Dataset entries
(* ===== verification/CppInt.v ===== *)
(** The 32-bit [int] of the source: its range, the wrap of [+=], the text
    [operator<<] writes for it, and [std::stoi] as the decoder calls it
    (base 10, no position output): leading white space, an optional sign, a
    run of digits; [invalid_argument] when there is no digit to convert,
    [out_of_range] when the value does not fit an [int]. *)

From Stdlib Require Import ZArith Ascii String Lia.
From Stdlib Require Import DecimalString DecimalZ DecimalPos.
From stdpp Require Import base tactics option list strings.
From S2P Require Import Prelude.

#[local] Open Scope Z_scope.

(** ** Range and wrap-around *)

Definition INT_MIN : Z := -2147483648.
Definition INT_MAX : Z := 2147483647.

Definition in_int (z : Z) : Prop := INT_MIN <= z <= INT_MAX.

#[export] Instance in_int_dec (z : Z) : Decision (in_int z).
Proof. unfold in_int. apply _. Defined.

(** The value an [int] holds after a result [z] is stored in it. *)
Definition int_wrap (z : Z) : Z := (z + 2147483648) mod 4294967296 - 2147483648.

(** [a += b] on [int]. *)
Definition int_add (a b : Z) : Z := int_wrap (a + b).

(** ** [operator<<] on an [int] *)

(** Decimal digits, a leading [-] for a negative value, nothing else. *)
Definition show_int (z : Z) : string := NilZero.string_of_int (Z.to_int z).

(** ** [std::stoi] *)

(** [isspace] in the "C" locale: the space and the characters 9 to 13. *)
Definition isspace (c : ascii) : bool :=
  let n := N_of_ascii c in
  (N.eqb n 32 || (N.leb 9 n && N.leb n 13))%bool.

(** The value of a decimal digit: [c - '0'] for the characters 48 to 57. *)
Definition digit_of (c : ascii) : option Z :=
  let n := Z.of_N (N_of_ascii c) in
  if (48 <=? n) && (n <=? 57) then Some (n - 48) else None.

Fixpoint skip_space (s : string) : string :=
  match s with
  | String c s' => if isspace c then skip_space s' else s
  | EmptyString => s
  end.

(** The optional sign: whether it was [-], and the text after it. *)
Definition take_sign (s : string) : bool * string :=
  match s with
  | String "-" s' => (true, s')
  | String "+" s' => (false, s')
  | _ => (false, s)
  end.

(** The value of the leading run of digits of [s], continuing from [acc];
    [None] as long as no digit has been read. *)
Fixpoint digits (acc : option Z) (s : string) : option Z :=
  match s with
  | String c s' =>
      match digit_of c with
      | Some d => digits (Some (10 * default 0 acc + d)) s'
      | None => acc
      end
  | EmptyString => acc
  end.

Definition stoi (s : string) : res Z :=
  let '(neg, body) := take_sign (skip_space s) in
  match digits None body with
  | None => Throw invalid_argument
  | Some v =>
      let z := if neg then - v else v in
      if decide (in_int z) then Ok z else Throw out_of_range
  end.

#[global] Arguments stoi : simpl never.
#[global] Arguments show_int : simpl never.

(** A text of white space only. *)
Fixpoint all_space (s : string) : bool :=
  match s with
  | String c s' => isspace c && all_space s'
  | EmptyString => true
  end.

(** A text that does not continue a run of digits. *)
Definition digit_free_head (s : string) : Prop :=
  match s with
  | String c _ => digit_of c = None
  | EmptyString => True
  end.

#[export] Instance digit_free_head_dec (s : string) : Decision (digit_free_head s).
Proof. destruct s; simpl; apply _. Defined.

(** [digits] over a decimal numeral, as a fold. *)
Fixpoint uint_acc (acc : option Z) (d : Decimal.uint) : option Z :=
  let a := default 0 acc in
  match d with
  | Decimal.Nil => acc
  | Decimal.D0 d' => uint_acc (Some (10 * a + 0)) d'
  | Decimal.D1 d' => uint_acc (Some (10 * a + 1)) d'
  | Decimal.D2 d' => uint_acc (Some (10 * a + 2)) d'
  | Decimal.D3 d' => uint_acc (Some (10 * a + 3)) d'
  | Decimal.D4 d' => uint_acc (Some (10 * a + 4)) d'
  | Decimal.D5 d' => uint_acc (Some (10 * a + 5)) d'
  | Decimal.D6 d' => uint_acc (Some (10 * a + 6)) d'
  | Decimal.D7 d' => uint_acc (Some (10 * a + 7)) d'
  | Decimal.D8 d' => uint_acc (Some (10 * a + 8)) d'
  | Decimal.D9 d' => uint_acc (Some (10 * a + 9)) d'
  end.

(** ** Range and wrap *)

Lemma int_wrap_in_int (z : Z) : in_int (int_wrap z).
Proof.
  unfold in_int, int_wrap, INT_MIN, INT_MAX.
  pose proof (Z.mod_pos_bound (z + 2147483648) 4294967296). lia.
Qed.

Lemma int_wrap_id (z : Z) : in_int z -> int_wrap z = z.
Proof.
  unfold in_int, int_wrap, INT_MIN, INT_MAX. intros H.
  rewrite Z.mod_small; lia.
Qed.

Lemma int_wrap_wraps (z : Z) : exists k, int_wrap z = z + k * 4294967296.
Proof.
  exists (- ((z + 2147483648) / 4294967296)). unfold int_wrap.
  pose proof (Z.div_mod (z + 2147483648) 4294967296). lia.
Qed.

Lemma int_add_in_int (a b : Z) : in_int (int_add a b).
Proof. apply int_wrap_in_int. Qed.

Lemma int_add_exact (a b : Z) : in_int (a + b) -> int_add a b = a + b.
Proof. apply int_wrap_id. Qed.

#[export] Hint Resolve int_wrap_in_int int_add_in_int : cpp.

(** ** The digits read are the digits written *)

Lemma digits_stop (acc : option Z) (s : string) :
  digit_free_head s -> digits acc s = acc.
Proof. destruct s as [|c s]; simpl; [done|]. by intros ->. Qed.

Lemma digits_uint (d : Decimal.uint) (acc : option Z) (rest : string) :
  digits acc (NilEmpty.string_of_uint d +:+ rest) = digits (uint_acc acc d) rest.
Proof.
  revert acc. induction d; intros acc; simpl; rewrite ?app_cons_s; simpl; auto.
Qed.

Lemma uint_acc_pos (d : Decimal.uint) (acc : positive) :
  uint_acc (Some (Z.pos acc)) d = Some (Z.pos (Pos.of_uint_acc d acc)).
Proof.
  revert acc. induction d; intros acc; simpl; [done|..];
    match goal with |- uint_acc (Some ?z) _ = Some (Z.pos (Pos.of_uint_acc _ ?p)) =>
      replace z with (Z.pos p) by lia end; auto.
Qed.

Lemma uint_acc_zero (d : Decimal.uint) :
  uint_acc (Some 0) d = Some (Z.of_N (Pos.of_uint d)).
Proof. induction d; simpl; [done | done | apply uint_acc_pos ..]. Qed.

Lemma uint_acc_none (d : Decimal.uint) :
  d <> Decimal.Nil -> uint_acc None d = Some (Z.of_N (Pos.of_uint d)).
Proof. destruct d; simpl; [done | intros _; apply uint_acc_zero | intros _; apply uint_acc_pos ..]. Qed.

Lemma digits_pos (p : positive) (rest : string) :
  digit_free_head rest ->
  digits None (NilEmpty.string_of_uint (Pos.to_uint p) +:+ rest) = Some (Z.pos p).
Proof.
  intros Hr. rewrite digits_uint, uint_acc_none by apply Unsigned.to_uint_nonnil.
  by rewrite (digits_stop _ _ Hr), DecimalPos.Unsigned.of_to.
Qed.

(** A numeral starts with a digit: neither white space nor a sign. *)
Lemma string_of_uint_head (d : Decimal.uint) :
  d <> Decimal.Nil ->
  exists c s, NilEmpty.string_of_uint d = String c s /\ is_Some (digit_of c).
Proof.
  destruct d; [done|..]; intros _; eexists _, _; (split; [reflexivity|]);
    vm_compute; eauto.
Qed.

Lemma digit_head_plain (c : ascii) (s : string) :
  is_Some (digit_of c) -> take_sign (skip_space (String c s)) = (false, String c s).
Proof.
  intros [k Hk]. destruct c as [[] [] [] [] [] [] [] []];
    vm_compute in Hk; try discriminate Hk; reflexivity.
Qed.

Lemma show_pos (p : positive) :
  show_int (Z.pos p) = NilEmpty.string_of_uint (Pos.to_uint p).
Proof.
  unfold show_int. simpl. pose proof (Unsigned.to_uint_nonnil p).
  by destruct (Pos.to_uint p).
Qed.

Lemma show_neg (p : positive) : show_int (Z.neg p) = String "-" (show_int (Z.pos p)).
Proof. reflexivity. Qed.

Lemma take_sign_show_pos (p : positive) (rest : string) :
  take_sign (skip_space (show_int (Z.pos p) +:+ rest)) =
  (false, show_int (Z.pos p) +:+ rest).
Proof.
  rewrite show_pos.
  destruct (string_of_uint_head (Pos.to_uint p)) as (c & s & -> & Hc);
    [apply Unsigned.to_uint_nonnil|].
  rewrite app_cons_s. by apply digit_head_plain.
Qed.

(** The text of an [int] holds digits and at most a minus sign. *)
Lemma string_of_uint_no_char (c : ascii) (d : Decimal.uint) :
  digit_of c = None -> has_char c (NilEmpty.string_of_uint d) = false.
Proof.
  intros Hc. induction d; cbn [NilEmpty.string_of_uint has_char]; [done|..];
    match goal with |- context [Ascii.eqb ?k c] =>
      destruct (Ascii.eqb_spec k c) as [<-|_]; [by vm_compute in Hc|done] end.
Qed.

Lemma show_int_no_char (c : ascii) (z : Z) :
  digit_of c = None -> c <> "-"%char -> has_char c (show_int z) = false.
Proof.
  intros Hc Hm. destruct z as [|p|p].
  - change (show_int 0) with "0"%string. cbn [has_char].
    destruct (Ascii.eqb_spec "0" c) as [<-|_]; [by vm_compute in Hc|done].
  - rewrite show_pos. by apply string_of_uint_no_char.
  - rewrite show_neg, show_pos. cbn [has_char].
    destruct (Ascii.eqb_spec "-" c) as [<-|_]; [done|].
    by apply string_of_uint_no_char.
Qed.

Lemma show_int_no_comma (z : Z) : has_char comma (show_int z) = false.
Proof. by apply show_int_no_char. Qed.

Lemma show_int_one_line (z : Z) : one_line (show_int z).
Proof. by apply show_int_no_char. Qed.

Lemma show_int_nonempty (z : Z) : show_int z <> EmptyString.
Proof.
  destruct z as [|p|p]; [done| |done]. rewrite show_pos.
  destruct (string_of_uint_head (Pos.to_uint p)) as (c & s & -> & _);
    [apply Unsigned.to_uint_nonnil|done].
Qed.

(** ** [stoi] *)

Lemma stoi_show_int (z : Z) (rest : string) :
  in_int z -> digit_free_head rest -> stoi (show_int z +:+ rest) = Ok z.
Proof.
  intros Hz Hr. unfold stoi. destruct z as [|p|p].
  - change (show_int 0) with "0"%string. rewrite app_cons_s. simpl.
    rewrite (digits_stop _ _ Hr). by rewrite decide_True.
  - rewrite take_sign_show_pos, show_pos, (digits_pos _ _ Hr).
    by rewrite decide_True.
  - rewrite show_neg, app_cons_s. simpl.
    rewrite show_pos, (digits_pos _ _ Hr). by rewrite decide_True.
Qed.

Lemma stoi_show_int_exact (z : Z) : in_int z -> stoi (show_int z) = Ok z.
Proof.
  intros Hz. rewrite <- (app_nil_r_s (show_int z)). by apply stoi_show_int.
Qed.

Lemma stoi_in_int (s : string) (z : Z) : stoi s = Ok z -> in_int z.
Proof.
  unfold stoi. destruct (take_sign _) as [neg body].
  destruct (digits None body); [|done]. case_decide; [|done]. by intros [= <-].
Qed.

Lemma stoi_no_digit (s : string) :
  digits None (take_sign (skip_space s)).2 = None -> stoi s = Throw invalid_argument.
Proof. unfold stoi. destruct (take_sign _) as [neg body]. simpl. by intros ->. Qed.

Lemma stoi_empty : stoi EmptyString = Throw invalid_argument.
Proof. reflexivity. Qed.

(** A text whose first character is neither white space, a sign nor a digit
    converts to nothing. *)
Lemma stoi_letter (c : ascii) (s : string) :
  isspace c = false -> digit_of c = None -> c <> "-"%char -> c <> "+"%char ->
  stoi (String c s) = Throw invalid_argument.
Proof.
  intros Hs Hd Hm Hp. apply stoi_no_digit. simpl. rewrite Hs.
  assert (take_sign (String c s) = (false, String c s)) as ->.
  { unfold take_sign. repeat case_match; simplify_eq; done. }
  simpl. by rewrite Hd.
Qed.

Lemma stoi_out_of_range (s : string) (v : Z) :
  digits None (take_sign (skip_space s)).2 = Some v ->
  ~ in_int (if (take_sign (skip_space s)).1 then - v else v) ->
  stoi s = Throw out_of_range.
Proof.
  unfold stoi. destruct (take_sign _) as [neg body]. simpl. intros -> H.
  by rewrite decide_False.
Qed.

#[export] Hint Resolve stoi_in_int show_int_no_comma show_int_one_line : cpp.
#[export] Hint Rewrite stoi_show_int_exact using assumption : cpp.

Lemma skip_space_app (ws s : string) :
  all_space ws = true -> skip_space (ws +:+ s) = skip_space s.
Proof.
  induction ws as [|c ws IH]; [done|]. rewrite app_cons_s. simpl.
  intros [-> H]%andb_true_iff. by apply IH.
Qed.

Lemma stoi_skip_space (ws s : string) :
  all_space ws = true -> stoi (ws +:+ s) = stoi s.
Proof. intros H. unfold stoi. by rewrite (skip_space_app _ _ H). Qed.

(** * Properties *)

(** C33. [stoi] reads back what [operator<<] wrote: for an [int] [z], the
    text of [z], after any white space and before anything that is not a
    digit, converts to [z]; the characters after the number are ignored. *)
Theorem stoi_roundtrip (ws rest : string) (z : Z) :
  all_space ws = true -> in_int z -> digit_free_head rest ->
  stoi (ws +:+ show_int z +:+ rest) = Ok z.
Proof. intros Hws Hz Hr. rewrite stoi_skip_space by done. by apply stoi_show_int. Qed.

Lemma stoi_roundtrip_witness : stoi (" " +:+ show_int (-2147483648) +:+ ",10A") = Ok (-2147483648).
Proof. apply (stoi_roundtrip " " ",10A" (-2147483648)); by_compute. Defined.

(** The outcomes of [stoi]: a value it returns is in the range of
    [int]; it throws [invalid_argument] only when no digit follows the
    white space and the sign, and [out_of_range] only when digits were
    read. *)
Theorem stoi_outcomes (s : string) :
  match stoi s with
  | Ok z => in_int z
  | Throw invalid_argument => digits None (take_sign (skip_space s)).2 = None
  | Throw out_of_range => is_Some (digits None (take_sign (skip_space s)).2)
  end.
Proof.
  unfold stoi. destruct (take_sign _) as [neg body]. simpl.
  destruct (digits None body); [|done]. by case_decide.
Qed.

(** [+=] on [int] stays in range, is the exact sum when the exact sum
    is in range, and wraps from the largest [int] to the smallest. *)
Theorem int_add_wraps (a b : Z) :
  in_int (int_add a b) /\
  (in_int (a + b) -> int_add a b = a + b) /\
  int_add INT_MAX 1 = INT_MIN.
Proof. split_and!; [apply int_add_in_int|apply int_add_exact|reflexivity]. Qed.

Problem to work on :: Search the entries for the word "Theorem". Copy every line where it occurs.

Your response ::
Theorem stoi_roundtrip (ws rest : string) (z : Z) :
Theorem stoi_outcomes (s : string) :
Theorem int_add_wraps (a b : Z) :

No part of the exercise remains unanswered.